No sabemos en qué medida las adaptaciones contribuyen al aislamiento reproductivo, hasta qué punto es repetible la historia de la vida, o qué papel desempeñan las vicisitudes contingentes, en relación a otros fenómenos más deterministas, en el desarrollo de dicha historia. Parece, por ejemplo, que sin el impacto del meteorito que provocó la desaparición de los dinosaurios los mamíferos no habrían podido diversificarse. O que la hominización no habría sido posible sin los cambios de la corteza terrestre que, al originar un clima seco en el este de África, provocaron la sustitución del bosque tropical por la sabana y llevaron a nuestros antepasados a adoptar la postura erguida… No es de extrañar que tengamos la sensación de que, una y otra vez, nos ha tocado la lotería.
Pero también es cierto que la biología evolutiva está siempre tentada de caer en el reduccionismo, esa forma de irracionalidad cuya fórmula favorita es "esto (cualquier realidad) no es nada más que…". ¿Quién se atrevería a afirmar que, según su experiencia, una sonata de Bach no es nada más que un conjunto de ondas debido al movimiento vibratorio de las partículas del aire? Análogamente, el hombre, en su naturaleza más profunda, es libertad y autoconciencia y, como tal, es totalmente "otro" respecto de la realidad biológica que le precede y con la que, en cierto sentido, coincide.

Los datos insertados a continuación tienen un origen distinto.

Lemma digits_val_acc base s v :
  foldl (fun v c => v * base + digit_of c) v s = v * base ^ zlen s + digits_val base s.
Proof.
  unfold digits_val. revert v. induction s as [|c s IH]; intros v; cbn [foldl].
  - rewrite zlen_nil. lia.
  - rewrite IH, (IH (0 * base + _)), zlen_cons, Z.pow_add_r, Z.pow_1_r by (pose proof (zlen_nonneg s); lia). lia.
Qed.

Lemma digit_of_char d : 0 <= d < 16 -> digit_of (digit_char d) = d.
Proof. intros H. unfold digit_char, digit_of. destruct (d <? 10) eqn:E; to_prop; z_tests; lia. Qed.

(** [n] iterations print a number of at most [n] digits. *)
Lemma print_loop_val base fuel n out :
  2 <= base <= 16 -> 0 <= n < base ^ Z.of_nat fuel ->
  digits_val base (print_loop base fuel n out) = n * base ^ zlen out + digits_val base out.
Proof.
  intros Hb. revert n out. induction fuel as [|f IH]; intros n out Hn.
  { change (Z.of_nat 0) with 0 in Hn. rewrite Z.pow_0_r in Hn. assert (n = 0) as -> by lia. cbn [print_loop]. lia. }
  pose proof (Z.div_mod n base ltac:(lia)) as D. pose proof (Z.mod_pos_bound n base ltac:(lia)) as M.
  assert (Eo : digits_val base (digit_char (n mod base) :: out) = n mod base * base ^ zlen out + digits_val base out).
  { unfold digits_val at 1. cbn [foldl]. rewrite digits_val_acc, digit_of_char by lia. lia. }
  cbn [print_loop]. destruct (n / base =? 0) eqn:E; to_prop.
  - rewrite Eo. replace (n mod base) with n by lia. done.
  - rewrite Nat2Z.inj_succ, Z.pow_succ_r in Hn by lia.
    rewrite IH by (split; [apply Z.div_pos; lia|apply Z.div_lt_upper_bound; lia]).
    rewrite Eo, zlen_cons, Z.pow_add_r, Z.pow_1_r by (pose proof (zlen_nonneg out); lia). nia.
Qed.

Lemma print_dec_inj n m : is_u64 n -> is_u64 m -> print_dec n = print_dec m -> n = m.
Proof.
  intros Hn Hm E. apply (f_equal (digits_val 10)) in E. unfold print_dec, is_u64 in *.
  rewrite !print_loop_val in E by (cbn; lia). rewrite zlen_nil in E. lia.
Qed.

Lemma print_loop_chars base fuel n out P :
  0 < base -> (forall d, 0 <= d < base -> P (digit_char d)) -> Forall P out -> Forall P (print_loop base fuel n out).
Proof.
  intros Hb HP. revert n out. induction fuel as [|f IH]; intros n out O; cbn [print_loop]; [done|].
  assert (O' : Forall P (digit_char (n mod base) :: out)).
  { constructor; [|done]. apply HP, Z.mod_pos_bound. lia. }
  destruct (_ =? _); [done|]. by apply IH.
Qed.

Lemma print_dec_digits n : Forall (fun c => 48 <= c <= 57) (print_dec n).
Proof.
  apply print_loop_chars; [lia| |constructor]. intros d Hd. unfold digit_char. z_tests. lia.
Qed.

(** ** Generic lemmas: fields joined by a separator *)

Definition free_of (sep : Z) (s : std_string) : Prop := Forall (fun c => c <> sep) s.

#[export] Instance free_of_dec sep s : Decision (free_of sep s).
Proof. unfold free_of. apply _. Defined.

Lemma free_of_app sep s t : free_of sep (s ++ t) <-> free_of sep s /\ free_of sep t.
Proof. apply Forall_app. Qed.

Lemma split_sep sep (s s' t t' : std_string) :
  free_of sep s -> free_of sep s' -> s ++ sep :: t = s' ++ sep :: t' -> s = s' /\ t = t'.
Proof.
  intros F. revert s'. induction F as [|c s Hc F IH]; intros [|c' s'] F' E; cbn in E.
  - by injection E.
  - injection E as <- _. by apply Forall_cons in F' as [? _].
  - by injection E as -> _.
  - apply Forall_cons in F' as [_ F']. injection E as -> E. by apply IH in E as [-> ->].
Qed.

Lemma print_dec_free n : free_of 124 (print_dec n).
Proof. apply (Forall_impl _ _ _ (print_dec_digits n)). lia. Qed.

Benedicto XVI, al comienzo de su pontificado, señaló con firmeza que "no somos el producto casual de la evolución". Desde entonces, ningún otro intelectual de Occidente ha defendido la razón con tanta energía. A finales del pasado mes de agosto, el pontífice convocó un seminario en Castelgandolfo para discutir sobre creación y evolución. Poco después, la prestigiosa revista Nature entrevistaba a uno de los participantes en la reunión. Aparte del titular ("tuve la impresión de que había un acuerdo general en considerar a la biología evolutiva una ciencia indiscutible y no una hipótesis"), el artículo señalaba que el Papa se había interesado vivamente en el debate científico, que no había ninguna intención de cuestionar la teoría evolutiva y que, por otra parte, el evolucionismo no debía ser extrapolado hasta adquirir una dimensión que no le corresponde, como cuando se pretende convertirlo en alternativa metafísica a la creación.
Pero para eso no habría hecho falta esperar tanto. Ya en 1969, el entonces profesor Ratzinger escribía, en una colección de ensayos publicada en Munich, que "la teoría de la evolución no anula la fe, ni tampoco la confirma. Pero la desafía a comprenderse mejor a sí misma, y a ayudar así al hombre a convertirse cada vez más en lo que está llamado a ser: una criatura capaz de decir Tú a Dios durante toda la eternidad". El mundo católico debería dejar de coquetear con el diseño inteligente y tomar buena nota, una vez más, de lo que es un uso adecuado de la razón.